To make a Weaviate database available, create a docker-compose.yml file and add the following services to it.

version: "3.4"
services:
  weaviate:
    image: semitechnologies/weaviate:1.18.1
    restart: on-failure:0
    ports:
     - "8080:8080"
    environment:
      QUERY_DEFAULTS_LIMIT: 20
      AUTHENTICATION_ANONYMOUS_ACCESS_ENABLED: "true"
      PERSISTENCE_DATA_PATH: "/var/lib/weaviate"
      ENABLE_MODULES: text2vec-transformers
      TRANSFORMERS_INFERENCE_API: http://t2v-transformers:8080
      CLUSTER_HOSTNAME: "langchain_qa"
    volumes:
      - ./weaviate_data:/var/lib/weaviate
    depends_on:
      - t2v-transformers
  t2v-transformers:
    image: semitechnologies/transformers-inference:sentence-transformers-gtr-t5-base
    environment:
      ENABLE_CUDA: 0  # Change this to 1 to use your GPU
    # Uncomment the following to use your NVIDIA GPU
    #deploy:
    #  resources:
    #    reservations:
    #      devices:
    #        - driver: nvidia
    #          count: 1
    #          capabilities: [ gpu ]

Change the CLUSTER_HOSTNAME to any name you prefer.

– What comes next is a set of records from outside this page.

(** * domains-lookup: a shallow embedding of [lookup.js]

    The script enumerates every fixed-length lowercase name, keeps the
    ones whose consonant/vowel shape is wanted and pronounceable, and asks
    a registrar about them in batches of 50 per TLD, saving the names found
    available as it goes.

    Conventions of the embedding.
    - A JavaScript string is a [string]; its characters are the ASCII
      characters, which is what the generator produces and what the
      pattern arguments of the command line are made of.
    - [numberOfLetters] is a [nat]: the script exits before any work when
      [parseInt] does not give an integer that is at least 1.
    - Arrays are lists; the objects [available] and [domainCounters],
      which the script indexes by TLD, are finite maps keyed by the TLD.
    - The registrar is an oracle that answers the n-th request; a rejected
      promise is an explicit outcome, so that an uncaught exception shows
      up as an aborted run.
    - [console.log] and the pause between batches are not modelled. *)

From Stdlib Require Import ZArith Ascii String List Sorted Lia DecimalString.
From stdpp Require Import gmap strings list.
(** * gefsplots: the three GEFS plotting scripts

    A shallow embedding of [plot_sfc_variable.py],
    [plot_entire_atmosphere_variable.py] and [plot_halfdegree_data.py].
    Each script is the same linear pipeline

      [parse_arguments] ; [get_gefs_data] ; [create_plot]

    and every step that is not written in the repository (argparse, pandas,
    fsspec, xarray, monet, matplotlib) is a collaborator.  Collaborators whose
    behaviour the scripts rely on structurally (argparse, the f-string,
    [strftime], look-up by name in a dataset, [.sel]) are modelled; the
    others are fields of the class [Externals] and every call to them is
    recorded in a trace of [event]s. *)

From Stdlib Require Import String Ascii List Bool Arith ZArith QArith Lia.
Import ListNotations.

Close Scope Q_scope.
Local Open Scope string_scope.
Local Open Scope list_scope.
Local Open Scope nat_scope.

(** ** Strings *)

Module Str.

(** [s.startswith(p)] *)
Definition startswith (s p : string) : bool := String.prefix p s.

(** [s.endswith(p)] *)
Definition endswith (s p : string) : bool :=
  String.eqb (substring (String.length s - String.length p) (String.length p) s) p
  && (String.length p <=? String.length s)%nat.

(** [c in s] for a one-character [c] *)
Fixpoint contains (c : ascii) (s : string) : bool :=
  match s with
  | EmptyString => false
  | String a s' => Ascii.eqb a c || contains c s'
  end.

(** [s.split(c, 1)] when [c in s]: the text before the first [c] and the
    text after it. *)
Fixpoint split_once (c : ascii) (s : string) : option (string * string) :=
  match s with
  | EmptyString => None
  | String a s' =>
      if Ascii.eqb a c then Some (EmptyString, s')
      else match split_once c s' with
           | Some (l, r) => Some (String a l, r)
           | None => None
           end
  end.

Definition is_digit (a : ascii) : bool :=
  let n := nat_of_ascii a in ((48 <=? n) && (n <=? 57))%nat.

Fixpoint all (p : ascii -> bool) (s : string) : bool :=
  match s with
  | EmptyString => true
  | String a s' => p a && all p s'
  end.

(** [s[:n]] and [s[n:]] *)
Definition take (n : nat) (s : string) : string := substring 0 n s.
Definition drop (n : nat) (s : string) : string := substring n (String.length s - n) s.

Definition mem (x : string) (l : list string) : bool :=
  existsb (String.eqb x) l.

End Str.

(** ** Calendar dates and [strftime('%Y%m%d')] *)

(** The part of a [pd.Timestamp] that ['%Y%m%d'] reads. *)
Record calendar_date := mkdate { year : nat; month : nat; day : nat }.

(** A calendar date inside the range a [pd.Timestamp] can hold
    (1677-09-21 .. 2262-04-11). *)
Definition timestamp_in_bounds (d : calendar_date) : Prop :=
  1677 <= year d <= 2262 /\ 1 <= month d <= 12 /\ 1 <= day d <= 31.

Definition digit (n : nat) : ascii := ascii_of_nat (48 + n mod 10).

(** Decimal numeral of [n], most significant digit first, no padding. *)
Fixpoint decimal_acc (fuel n : nat) (acc : string) : string :=
  match fuel with
  | O => acc
  | S fuel' =>
      let acc' := String (digit n) acc in
      if (n <? 10)%nat then acc' else decimal_acc fuel' (n / 10) acc'
  end.

Definition decimal (n : nat) : string := decimal_acc (S n) n "".

(** [s.rjust(w, '0')] *)
Fixpoint zeros (k : nat) : string :=
  match k with O => "" | S k' => String "0" (zeros k') end.

Definition zfill (w : nat) (s : string) : string := zeros (w - String.length s) ++ s.

(** [d.strftime('%Y%m%d')]: [%Y] is the year as a decimal number, [%m] and
    [%d] are zero-padded to two digits. *)
Definition strftime_Ymd (d : calendar_date) : string :=
  decimal (year d) ++ zfill 2 (decimal (month d)) ++ zfill 2 (decimal (day d)).

(** ** Failures

    No script catches an exception: whatever is raised aborts the run.  The
    constructors name the raising site. *)
Inductive usage_error :=
| ambiguous_option (arg : string)
| expected_one_argument (flag : string)
| expected_at_least_one_argument (flag : string)
| ignored_explicit_argument (flag : string)
| invalid_value (flag : string) (value : string)
| invalid_choice (flag : string) (value : string)
| unrecognized_arguments (extras : list string).

Inductive exn :=
| HelpExit                              (* -h/--help: usage printed, exit status 0 *)
| InvalidArgument (e : usage_error)     (* parser.error: exit status 2 *)
| InvalidDate                           (* pd.Timestamp(date_str) raised *)
| RemoteNotFound                        (* fsspec.open_local: object absent *)
| TransportError                        (* fsspec.open_local: network failure *)
| DecodeError                           (* xr.open_dataset raised *)
| UnknownVariable (name : string)       (* KeyError from ds[variable] *)
| LevelNotFound                         (* KeyError from .sel(valueOfFirstFixedSurface=..) *)
| RenderError                           (* quick_imshow raised *)
| SaveError.                            (* monet.savefig raised *)

Inductive outcome (A : Type) :=
| Returned (a : A)
| Raised (e : exn).
Arguments Returned {A} a.
Arguments Raised {A} e.
Lemma nested_list_is_returned_witness :
  outcome (@perform sample_format
             (server_answering 200
                (inr (PyDict [("data", PyDict [("list", PyList [PyInt 1])])])))
             (Fetch_auxiliary_table "countries" None None None None None))
  = Return (PyList [PyInt 1]).
Proof.
  apply (@nested_list_is_returned sample_format
           (server_answering 200
              (inr (PyDict [("data", PyDict [("list", PyList [PyInt 1])])])))
           (Fetch_auxiliary_table "countries" None None None None None)
           (Responds {| status_code := 200; text := "";
                        json_body :=
                          inr (PyDict [("data", PyDict [("list", PyList [PyInt 1])])]) |})
           (PyDict [("data", PyDict [("list", PyList [PyInt 1])])])
           (PyList [PyInt 1])).
  - intros t i. discriminate.
  - intros req Hreq. reflexivity.
  - reflexivity.
  - reflexivity.
Defined.

Lemma statistics_raise_only_on_odd_shape_witness :
  exists req body msg,
    sent (trace (@perform sample_format
                   (server_answering 200 (inr (PyDict [("data", PyNone)])))
                   (Dados_gerais "import" false default_period None None None)))
    = [req]
    /\ @parsed (@send (server_answering 200 (inr (PyDict [("data", PyNone)]))) req)
       = Some body
    /\ truthy body = true
    /\ nested_list body = None
    /\ AttributeError "'NoneType' object has no attribute 'get'" = AttributeError msg.
Proof.
  apply (@statistics_raise_only_on_odd_shape sample_format
           (server_answering 200 (inr (PyDict [("data", PyNone)])))
           (Dados_gerais "import" false default_period None None None)).
  - exists "import", false, default_period, None, None, None. left. reflexivity.
  - reflexivity.
Defined.

Lemma clean_details_unchanged_witness :
  exists req,
    sent (trace (@Comexstat.dados_gerais sample_format network_down
                   "export" true default_period None (Some ["country"; "state"]) None))
    = [req]
    /\ payload_entry "details" req
       = Some (PyList [PyStr "country"; PyStr "state"]).
Proof.
  apply (@clean_details_unchanged sample_format network_down
           "export" true default_period None None ["country"; "state"]).
  intros Hin. repeat (apply elem_of_cons in Hin as [Hin | Hin]; [discriminate |]).
  inversion Hin.
Defined.

(** ** The conversation of a run *)

Section History.
Import Agent.
Context `{Engine} `{Tools}.

Lemma run_appends (fuel : nat) (s : run_state) (msgs : list BaseMessage)
    (st : AgentState) :
  messages (state s) = Some msgs ->
  run fuel s = Some st ->
  exists new,
    messages st = Some (msgs ++ new)%list /\ forallb is_reply new = true.
Proof.
  revert s msgs. induction fuel as [| fuel IH]; intros s msgs Hmsgs Hrun.
  - destruct s as [[] st0]; cbn in *; try discriminate.
    injection Hrun as <-. exists []. rewrite app_nil_r. auto.
  - destruct s as [[] st0]; cbn [run at_node state] in *.
    + apply (IH _ (msgs ++ call_model st0)%list) in Hrun.
      * destruct Hrun as (new & Hst & Hnew).
        exists (call_model st0 ++ new)%list. rewrite app_assoc. split; [exact Hst |].
        rewrite forallb_app, Hnew. reflexivity.
      * cbn. rewrite Hmsgs. reflexivity.
    + apply (IH _ (msgs ++ tool_node st0)%list) in Hrun.
      * destruct Hrun as (new & Hst & Hnew).
        exists (tool_node st0 ++ new)%list. rewrite app_assoc. split; [exact Hst |].
        rewrite forallb_app, Hnew, andb_true_r.
        unfold tool_node. rewrite Hmsgs.
        destruct (last msgs) as [[c | c | c calls | c n i u] |]; try reflexivity.
        induction calls as [| call calls IHc]; [reflexivity | exact IHc].
      * cbn. rewrite Hmsgs. reflexivity.
    + injection Hrun as <-. exists []. rewrite app_nil_r. auto.
Qed.

(** A run only appends to the conversation it was given: the final state
    holds the initial messages, unchanged and first, followed by messages
    of the model and of tools only. No system or user message is added. *)
Theorem run_keeps_history (fuel : nat) (msgs : list BaseMessage) (st : AgentState) :
  ainvoke fuel {| messages := Some msgs |} = Some st ->
  exists new,
    messages st = Some (msgs ++ new)%list /\ forallb is_reply new = true.
Proof.
  intros Hrun.
  apply (run_appends fuel {| at_node := agent; state := {| messages := Some msgs |} |});
    [reflexivity | exact Hrun].
Qed.

End History.

Lemma run_keeps_history_witness :
  exists new,
    Some [ Agent.HumanMessage (PyStr "Argentina?");
           Agent.AIMessage (PyStr "") [lookup_call];
           Agent.ToolMessage (PyStr "fetch_auxiliary_table")
             (Some "fetch_auxiliary_table") (Some "call_1") Agent.success;
           Agent.AIMessage (PyStr "Argentina: 063") [] ]
    = Some ([Agent.HumanMessage (PyStr "Argentina?")] ++ new)%list
    /\ forallb is_reply new = true.
Proof.
  exact (@run_keeps_history one_lookup_engine echo_tools 3
           [Agent.HumanMessage (PyStr "Argentina?")] _ one_lookup_run).
Defined.

(** ** The whole turn and what the chat shows *)

Section Turns.
Import Agent Session App.
Context `{PyFormat} `{Engine} `{Tools} `{Python} `{Mcp}.

Lemma agent_result_starts_solid (st : AgentState) :
  starts_solid (agent_result_of st) = true.
Proof.
  unfold agent_result_of. destruct (messages st) as [msgs |]; [| reflexivity].
  destruct (last msgs) as [[c | c | c [| call calls] | c n i [|]] |];
    try reflexivity.
  destruct (negb (String.eqb (stripped_content c) "")) eqn:Hanswer; [| reflexivity].
  apply negb_true_iff in Hanswer. unfold stripped_content in *.
  destruct (tool_calls_info msgs);
    [| apply starts_solid_app]; apply strip_starts_solid; exact Hanswer.
Qed.

Lemma shown_setup_error (msg : string) :
  fst (show_response ("Error during setup: " ++ msg)) = st_error.
Proof. apply (shown_as_error "Erro" "r" (" during setup: " ++ msg)); reflexivity. Qed.

Lemma shown_unexpected_setup_error (msg : string) :
  fst (show_response ("Unexpected error during setup: " ++ msg)) = st_error.
Proof.
  apply (shown_as_error "Unexpected erro" "r" (" during setup: " ++ msg)); reflexivity.
Qed.

Lemma shown_ainvoke_error (msg : string) :
  fst (show_response ("An error occurred during agent execution (ainvoke): " ++ msg))
  = st_error.
Proof.
  apply (shown_as_error "An erro" "r"
           (" occurred during agent execution (ainvoke): " ++ msg)); reflexivity.
Qed.

Lemma shown_connection_error (e : exception) :
  fst (show_response
         (match e with
          | ConnectionRefusedError _ =>
              "Error: Connection refused. Is the MCP server ("
              ++ SERVER_SCRIPT_PATH ++ ") running or startable?"
          | _ =>
              if is_asyncio_timeout e
              then "Error: Timeout occurred during MCP connection/setup."
              else "An unexpected error occurred during MCP connection/setup phase: "
                   ++ str e
          end)) = st_error.
Proof.
  assert (Hother : forall e',
             fst (show_response
                    (if is_asyncio_timeout e'
                     then "Error: Timeout occurred during MCP connection/setup."
                     else "An unexpected error occurred during MCP connection/setup phase: "
                          ++ str e')) = st_error).
  { intros e'. destruct (is_asyncio_timeout e'); [reflexivity |].
    apply (shown_as_error "An unexpected erro" "r"
             (" occurred during MCP connection/setup phase: " ++ str e'));
      reflexivity. }
  destruct e; try apply Hother.
  apply (shown_as_error "Erro" "r"
           (": Connection refused. Is the MCP server ("
            ++ SERVER_SCRIPT_PATH ++ ") running or startable?")); reflexivity.
Qed.

(** The outer handlers of [run_agent_async], as one text. *)
Lemma run_agent_async_session_raised (e : exception) (fuel : nat) (q : string) :
  with_session (session_body fuel q) = inl e ->
  run_agent_async_session fuel q
  = inr (Some (match e with
               | ConnectionRefusedError _ =>
                   "Error: Connection refused. Is the MCP server ("
                   ++ SERVER_SCRIPT_PATH ++ ") running or startable?"
               | _ =>
                   if is_asyncio_timeout e
                   then "Error: Timeout occurred during MCP connection/setup."
                   else "An unexpected error occurred during MCP connection/setup phase: "
                        ++ str e
               end)).
Proof.
  intros Hraised. unfold run_agent_async_session. rewrite Hraised.
  destruct e; try reflexivity; destruct (is_asyncio_timeout _); reflexivity.
Qed.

This docker-compose.yml starts Weaviate with a configuration that works seamlessly with the the pipeline components.

To make the Weaviate DB available, run the following command (you need to have Docker installed).

docker compose up

Note

The DetectItemPipeline actually also needs the Apache Tika service to do its job. This service can be omitted in the special case when you expect your crawler to exclusively send items of mimetype text/html and these webpages are well behaved i.e. sends correct Content-Type headers. If your situation deviates from this special situation, the crawler will stop and complain that it can’t find the Apache Tika service. To solve this, add the Apache Tika service to the docker-compose.yml file.

version: "3.4"
services:
  weaviate:
    image: semitechnologies/weaviate:1.18.1
    restart: on-failure:0
    ports:
     - "8080:8080"
    environment:
      QUERY_DEFAULTS_LIMIT: 20
      AUTHENTICATION_ANONYMOUS_ACCESS_ENABLED: "true"
      PERSISTENCE_DATA_PATH: "/var/lib/weaviate"
      ENABLE_MODULES: text2vec-transformers
      TRANSFORMERS_INFERENCE_API: http://t2v-transformers:8080
      CLUSTER_HOSTNAME: "deeprl_course"
    volumes:
      - ./weaviate_data:/var/lib/weaviate
    depends_on:
      - t2v-transformers
  t2v-transformers:
    image: semitechnologies/transformers-inference:sentence-transformers-gtr-t5-base
    environment:
      ENABLE_CUDA: 0  # Change this to 1 to use your GPU
    # Uncomment the following to use your NVIDIA GPU
    #deploy:
    #  resources:
    #    reservations:
    #      devices:
    #        - driver: nvidia
    #          count: 1
    #          capabilities: [ gpu ]

  tika:
    image: apache/tika:latest-full
    ports:
      - "9998:9998"

Please set the following env vars before starting the crawl so that the crawler can access the Tika service.

export TIKA_CLIENT_ONLY="True"
export TIKA_SERVER_ENDPOINT="http://localhost:9998"